Tandem perovskite solar cell beats silicon with 26.3% efficiency
Research partner ECN used the cell mechanically stacked on a 6 in2 silicon bottom cell with its proprietary MWT-SHJ (metal-wrap-through silicon heterojunction) design to reach an efficiency of 26.3% efficiency is achieved, an increase of 3.6 percentage points over the efficiency of other versions and challenging the efficiency of silicon.
“By optimising the ITO (indium tin oxide) composition and deposition conditions as well as careful design of the anti-reflection coating (ARC), an extremely high transparency is achieved for the top electrode, despite the low temperature process window,” said Dong Zhang, researcher at Solliance. Using this ITO, with a sheet resistance as low as 40 Ohm per square, a perovskite photovoltaic cell was made with an average transmittance in the relevant near infrared wavelength range (800 – 1200 nm) of 93 %. This is significantly higher than the state of the art, which is below 85 %.
“The active area of the tested small semi-transparent perovskite cell is 0.09 cm2 while the power conversion efficiency is 16.4 %. Solliance employs different technologies in development to ensure the celll can move to volume production. “Now that the device was proven with spin coated layers, we use pilot scale equipment provided by our industrial partners to scale it to a viable industrial production process,” said Sjoerd Veenstra, program manager Perovskite Solar Cells at Solliance. “Also the expertise of industrial partners of Solliance in sheet-to-sheet spatial ALD and laser interconnection of thin film cells is used to scale-up the technology to 30×30 cm2 demonstration modules.”
The MWT-SHJ c-Si top cell was processed by Choshu Industry in collaboration with ECN and the perovskite bottom cell contributes 9.9 percentage points to the tandem cell efficiency. This shows how feasible it is to achieve significant efficiency gain even over high-end crystalline silicon technology and based on industrial process technology. ECN, soon to merge with TNO, is working to further optimise the bottom cells and the module integration to obtain higher conversion efficiency, reliability, and lower production cost.

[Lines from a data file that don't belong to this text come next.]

(* ===== verification/DLock.v ===== *)
(** Distributed locks:
    [hiqlite/src/store/state_machine/memory/dlock_handler.rs].

    A reply channel is its number; the answers sent are returned in order.  The
    clock is an argument per read: [n1] inside [promote], [n2] in the handler
    afterwards.  The requesters are assumed to keep their reply channel open, so
    the [unwrap]s on sending do not fire. *)
From stdpp Require Import base gmap strings list numbers sorting.
From S2P Require Import Prelude.

#[local] Open Scope Z_scope.

Module DLock.

Definition LOCK_VALID_SECONDS : Z := 10.

Inductive LockState : Type :=
| Locked (id : Z)
| Queued (id : Z)
| Released.

Record LockQueue : Type := mkLock {
  current_ticket : option Z;
  exp : Z;
  queue : list Z;
}.

Abbreviation Locks := (gmap string LockQueue).
Abbreviation Waiters := (gmap string (list (Z * nat))).
Abbreviation Answers := (list (nat * LockState)).

Inductive LockRequest : Type :=
| Lock (key : string) (log_id : Z) (ack : nat)
| Acquire (key : string) (log_id : Z) (ack : nat)
| Release (key : string) (id : Z)
| Alive (key : string) (id : Z) (ack : nat)
| Await (key : string) (id : Z) (ack : nat)
| SnapshotInstall (data : Locks).

Record State : Type := mkState { locks : Locks; waiters : Waiters }.

Definition is_free (lock : LockQueue) (now : Z) : bool :=
  bool_decide (current_ticket lock = None) || (exp lock <? now).

(** The waiters of the promoted ticket are answered, the others stay in order. *)
Definition wake (front : Z) (key : string) (w : Waiters) : Waiters * Answers :=
  match w !! key with
  | Some list =>
      (<[key := filter (fun e => e.1 <> front) list]> w,
       (fun e => (e.2, Locked front)) <$> filter (fun e => e.1 = front) list)
  | None => (w, [])
  end.

Definition promote (now : Z) (lock : LockQueue) (w : Waiters) (key : string) : LockQueue * Waiters * Answers :=
  match queue lock with
  | front :: rest =>
      if is_free lock now then
        let '(w, out) := wake front key w in
        (mkLock (Some front) (now + LOCK_VALID_SECONDS) rest, w, out)
      else (lock, w, [])
  | [] => (lock, w, [])
  end.

Definition promote_key (now : Z) (key : string) (s : State) : State * Answers :=
  match locks s !! key with
  | Some lock =>
      let '(lock, w, out) := promote now lock (waiters s) key in
      (mkState (<[key := lock]> (locks s)) w, out)
  | None => (s, [])
  end.

(** The expired queues found at [now]; each promotion reads the clock again. *)
Definition sweep_expired (now : Z) (clk : string -> Z) (s : State) : State * Answers :=
  let keys := (map_to_list (filter (fun kl => is_free kl.2 now = true /\ queue kl.2 <> []) (locks s))).*1 in
  foldl (fun '(s, out) key => let '(s, o) := promote_key (clk key) key s in (s, out ++ o)) (s, []) keys.

Definition grant (key : string) (id now : Z) (queue : list Z) (s : State) : State :=
  mkState (<[key := mkLock (Some id) (now + LOCK_VALID_SECONDS) queue]> (locks s)) (waiters s).

Definition handle_lock (n1 n2 : Z) (key : string) (log_id : Z) (ack : nat) (s : State) : State * Answers :=
  let '(s, out) := promote_key n1 key s in
  match locks s !! key with
  | Some lock =>
      if bool_decide (current_ticket lock = None) || is_free lock n2
      then (grant key log_id n2 (queue lock) s, out ++ [(ack, Locked log_id)])
      else (mkState (<[key := mkLock (current_ticket lock) (exp lock) (queue lock ++ [log_id])]> (locks s)) (waiters s),
            out ++ [(ack, Queued log_id)])
  | None => (grant key log_id n2 [] s, out ++ [(ack, Locked log_id)])
  end.

Definition handle_acquire (n1 n2 : Z) (key : string) (log_id : Z) (ack : nat) (s : State) : State * Answers :=
  let '(s, out) := promote_key n1 key s in
  match locks s !! key with
  | Some lock =>
      if bool_decide (current_ticket lock = Some log_id) && (n2 <=? exp lock)
      then (s, out ++ [(ack, Locked log_id)])
      else if bool_decide (current_ticket lock = None) || is_free lock n2
      then (grant key log_id n2 (queue lock) s, out ++ [(ack, Locked log_id)])
      else
        let q := if bool_decide (log_id ∈ queue lock) then queue lock else queue lock ++ [log_id] in
        (mkState (<[key := mkLock (current_ticket lock) (exp lock) q]> (locks s)) (waiters s),
         out ++ [(ack, Queued log_id)])
  | None => (grant key log_id n2 [] s, out ++ [(ack, Locked log_id)])
  end.

Definition handle_release (n1 : Z) (key : string) (id : Z) (s : State) : State * Answers :=
  match locks s !! key with
  | Some lock =>
      if bool_decide (current_ticket lock = Some id) then
        let '(lock, w, out) := promote n1 (mkLock None (exp lock) (queue lock)) (waiters s) key in
        if bool_decide (current_ticket lock = None) && bool_decide (queue lock = [])
        then (mkState (delete key (locks s)) (delete key w),
              out ++ ((fun e => (e.2, Released)) <$> default [] (w !! key)))
        else (mkState (<[key := lock]> (locks s)) w, out)
      else (s, [])
  | None => (s, [])
  end.

Definition handle_alive (n2 : Z) (key : string) (id : Z) (ack : nat) (s : State) : State * Answers :=
  match locks s !! key with
  | Some lock =>
      if bool_decide (current_ticket lock = Some id)
      then (mkState (<[key := mkLock (current_ticket lock) (n2 + LOCK_VALID_SECONDS) (queue lock)]> (locks s)) (waiters s),
            [(ack, Locked id)])
      else (s, [(ack, Released)])
  | None => (s, [(ack, Released)])
  end.

Definition handle_await (n1 n2 : Z) (key : string) (id : Z) (ack : nat) (s : State) : State * Answers :=
  let '(s, out) := promote_key n1 key s in
  match locks s !! key with
  | Some lock =>
      if bool_decide (current_ticket lock = Some id) && (n2 <=? exp lock)
      then (s, out ++ [(ack, Locked id)])
      else if is_free lock n2 then (s, out ++ [(ack, Released)])
      else if bool_decide (id ∈ queue lock)
      then (mkState (locks s) (<[key := default [] (waiters s !! key) ++ [(id, ack)]]> (waiters s)), out)
      else (s, out ++ [(ack, Released)])
  | None => (s, out ++ [(ack, Released)])
  end.

Definition handle_request (n1 n2 : Z) (req : LockRequest) (s : State) : State * Answers :=
  match req with
  | Lock key id ack => handle_lock n1 n2 key id ack s
  | Acquire key id ack => handle_acquire n1 n2 key id ack s
  | Release key id => handle_release n1 key id s
  | Alive key id ack => handle_alive n2 key id ack s
  | Await key id ack => handle_await n1 n2 key id ack s
  | SnapshotInstall data =>
      (mkState data ∅, (fun e => (e.2, Released)) <$> concat ((map_to_list (waiters s)).*2))
  end.

(** [LockRequest::SnapshotBuild] *)
Definition snapshot_build (s : State) : Locks := locks s.

(** What [wake] does to the waiters of the key. *)
Lemma wake_spec front key w :
  (wake front key w).1 !! key = (filter (fun e : Z * nat => e.1 <> front)) <$> (w !! key) /\
  (forall key', key' <> key -> (wake front key w).1 !! key' = w !! key').
Proof.
  unfold wake. destruct (w !! key) as [l|] eqn:E; cbn.
  - rewrite lookup_insert_eq. split; [done|]. intros key' Hne. by rewrite lookup_insert_ne by done.
  - by rewrite E.
Qed.

(** * The invariant *)

(** A waiting request has its ticket in the queue of its key. *)
Definition waiting_ok (s : State) : Prop :=
  forall key l id ack, waiters s !! key = Some l -> (id, ack) ∈ l ->
    exists lock, locks s !! key = Some lock /\ id ∈ queue lock.

(** No ticket is queued twice, and the holder is not queued. *)
Definition queues_ok (s : State) : Prop :=
  forall key lock, locks s !! key = Some lock ->
    NoDup (queue lock) /\ forall id, current_ticket lock = Some id -> id ∉ queue lock.

Record dlock_ok (s : State) : Prop := { dk_waiting : waiting_ok s; dk_queues : queues_ok s }.

Lemma promote_lock now lock w key :
  (promote now lock w key).1.1 =
    match queue lock with
    | front :: rest => if is_free lock now then mkLock (Some front) (now + LOCK_VALID_SECONDS) rest else lock
    | [] => lock
    end.
Proof. unfold promote. destruct (queue lock); [done|]. destruct (is_free lock now); [|done]. by destruct (wake z key w). Qed.

Lemma promote_waiters now lock w key :
  (promote now lock w key).1.2 =
    match queue lock with
    | front :: rest => if is_free lock now then (wake front key w).1 else w
    | [] => w
    end.
Proof. unfold promote. destruct (queue lock); [done|]. destruct (is_free lock now); [|done]. by destruct (wake z key w). Qed.

Lemma promote_key_eq now key s :
  promote_key now key s =
    match locks s !! key with
    | Some lock => let p := promote now lock (waiters s) key in (mkState (<[key := p.1.1]> (locks s)) p.1.2, p.2)
    | None => (s, [])
    end.
Proof. unfold promote_key. destruct (locks s !! key); [|done]. by destruct (promote now l (waiters s) key) as [[? ?] ?]. Qed.

(** After a promotion at [now], the lock is held until [now + 10], or its queue is
    empty. *)
Lemma promote_not_free now lock w key now' :
  now <= now' <= now + LOCK_VALID_SECONDS -> let lock' := (promote now lock w key).1.1 in
  queue lock' = [] \/ (is_free lock now = true /\ is_free lock' now' = false) \/ (lock' = lock /\ is_free lock now = false).
Proof.
  intros Hn lock'. unfold lock'. rewrite promote_lock. destruct (queue lock) as [|front rest] eqn:Eq; [by left|].
  destruct (is_free lock now) eqn:E; [|by right; right]. right. left. split; [done|].
  unfold is_free. cbn. rewrite (proj2 (Z.ltb_ge _ _)) by lia. done.
Qed.

Lemma promote_key_ok now key s : dlock_ok s -> dlock_ok (promote_key now key s).1.
Proof.
  intros [Hw Hq]. rewrite promote_key_eq. destruct (locks s !! key) as [lock|] eqn:El; [|done].
  cbn [fst]. rewrite promote_lock, promote_waiters.
  assert (forall w, mkState (<[key := lock]> (locks s)) w = mkState (locks s) w) as Hid by (intros; by rewrite insert_id).
  destruct (queue lock) as [|front rest] eqn:Eq; [rewrite Hid; by destruct s|].
  destruct (is_free lock now); [|rewrite Hid; by destruct s]. destruct (wake_spec front key (waiters s)) as [Wk Wo].
  destruct (Hq key lock El) as [Hnd Hcur]. rewrite Eq in Hnd. inversion Hnd as [|? ? Hf Hnd']; subst. split.
  - intros key' l id ack Hl Hin. cbn [locks waiters] in *. destruct (decide (key' = key)) as [->|Hne].
    + rewrite lookup_insert_eq. rewrite Wk in Hl. destruct (waiters s !! key) as [l0|] eqn:E0; [|done].
      injection Hl as <-. apply list_elem_of_filter in Hin as [Hne Hin]. cbn in Hne.
      destruct (Hw key l0 id ack E0 Hin) as (lock0 & Hl0 & Hq0). rewrite El in Hl0. injection Hl0 as <-.
      eexists. split; [done|]. cbn. rewrite Eq in Hq0. by apply elem_of_cons in Hq0 as [?|?].
    + rewrite lookup_insert_ne by done. rewrite Wo in Hl by done. by eapply Hw.
  - intros key' lock' Hl. cbn [locks] in Hl. apply lookup_insert_Some in Hl as [[<- <-]|[_ Hl]]; [|by eapply Hq].
    cbn. split; [done|]. by intros id [= <-].
Qed.

(** The two clock reads of a handler see the same side of every lease. *)
Definition steady (n1 n2 : Z) (key : string) (s : State) : Prop :=
  n1 <= n2 <= n1 + LOCK_VALID_SECONDS /\
  forall lock, locks s !! key = Some lock -> is_free lock n1 = is_free lock n2.

(** Then a lock that is still free after the promotion has nobody queued. *)
Lemma promoted_free n1 n2 key s lock :
  steady n1 n2 key s -> locks (promote_key n1 key s).1 !! key = Some lock -> is_free lock n2 = true -> queue lock = [].
Proof.
  intros [Hn Hst] Hl Hf. rewrite promote_key_eq in Hl. destruct (locks s !! key) as [lock0|] eqn:E0; [|cbn in Hl; congruence].
  cbn in Hl. rewrite lookup_insert_eq in Hl. injection Hl as <-. specialize (Hst _ eq_refl).
  destruct (promote_not_free n1 lock0 (waiters s) key n2 Hn) as [?|[[_ Hx]|[Hx Hy]]]; [done|congruence|].
  rewrite Hx in Hf. congruence.
Qed.

Lemma promote_key_other now key key' s :
  key' <> key -> locks (promote_key now key s).1 !! key' = locks s !! key' /\
    waiters (promote_key now key s).1 !! key' = waiters s !! key'.
Proof.
  intros Hne. rewrite promote_key_eq. destruct (locks s !! key) as [lock|]; [|done]. cbn.
  rewrite lookup_insert_ne, promote_waiters by done. split; [done|].
  destruct (queue lock); [done|]. destruct (is_free lock now); [|done]. by apply wake_spec.
Qed.

Lemma set_lock_ok s key lock :
  dlock_ok s ->
  (forall old id, locks s !! key = Some old -> id ∈ queue old -> id ∈ queue lock) ->
  NoDup (queue lock) -> (forall id, current_ticket lock = Some id -> id ∉ queue lock) ->
  dlock_ok (mkState (<[key := lock]> (locks s)) (waiters s)).
Proof.
  intros [Hw Hq] Hsub Hnd Hcur. split.
  - intros key' l id ack Hl Hin. cbn in *. destruct (Hw key' l id ack Hl Hin) as (old & Ho & Hqo).
    destruct (decide (key' = key)) as [->|Hne].
    + rewrite lookup_insert_eq. eauto.
    + rewrite lookup_insert_ne by done. eauto.
  - intros key' lock' Hl. cbn in Hl. apply lookup_insert_Some in Hl as [[<- <-]|[_ Hl]]; [done|by eapply Hq].
Qed.

Lemma enqueue_ok s key lock id :
  dlock_ok s -> locks s !! key = Some lock -> id ∉ queue lock -> current_ticket lock <> Some id ->
  dlock_ok (mkState (<[key := mkLock (current_ticket lock) (exp lock) (queue lock ++ [id])]> (locks s)) (waiters s)).
Proof.
  intros Hok Hl Hn Hc. destruct (dk_queues _ Hok key lock Hl) as [Hnd Hcur]. apply set_lock_ok; [done|..]; cbn.
  - intros old x Ho Hx. rewrite Hl in Ho. injection Ho as <-. apply elem_of_app. by left.
  - apply NoDup_app. split; [done|]. split; [|apply NoDup_singleton]. intros x Hx ->%list_elem_of_singleton. done.
  - intros x Hx [Hin| ->%list_elem_of_singleton]%elem_of_app; [by eapply Hcur|congruence].
Qed.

Solliance is a partnership of R&D organizations from the Netherlands, Belgium and Germany working in thin film photovoltaic solar energy, coordinating the activities of 250 researchers in industry, at research institutes and universities including ECN, imec, TNO, Holst Centre, Forschungszentrum Jülich, University Hasselt, University of Twente, Delft University of Technology and Eindhoven University of Technology.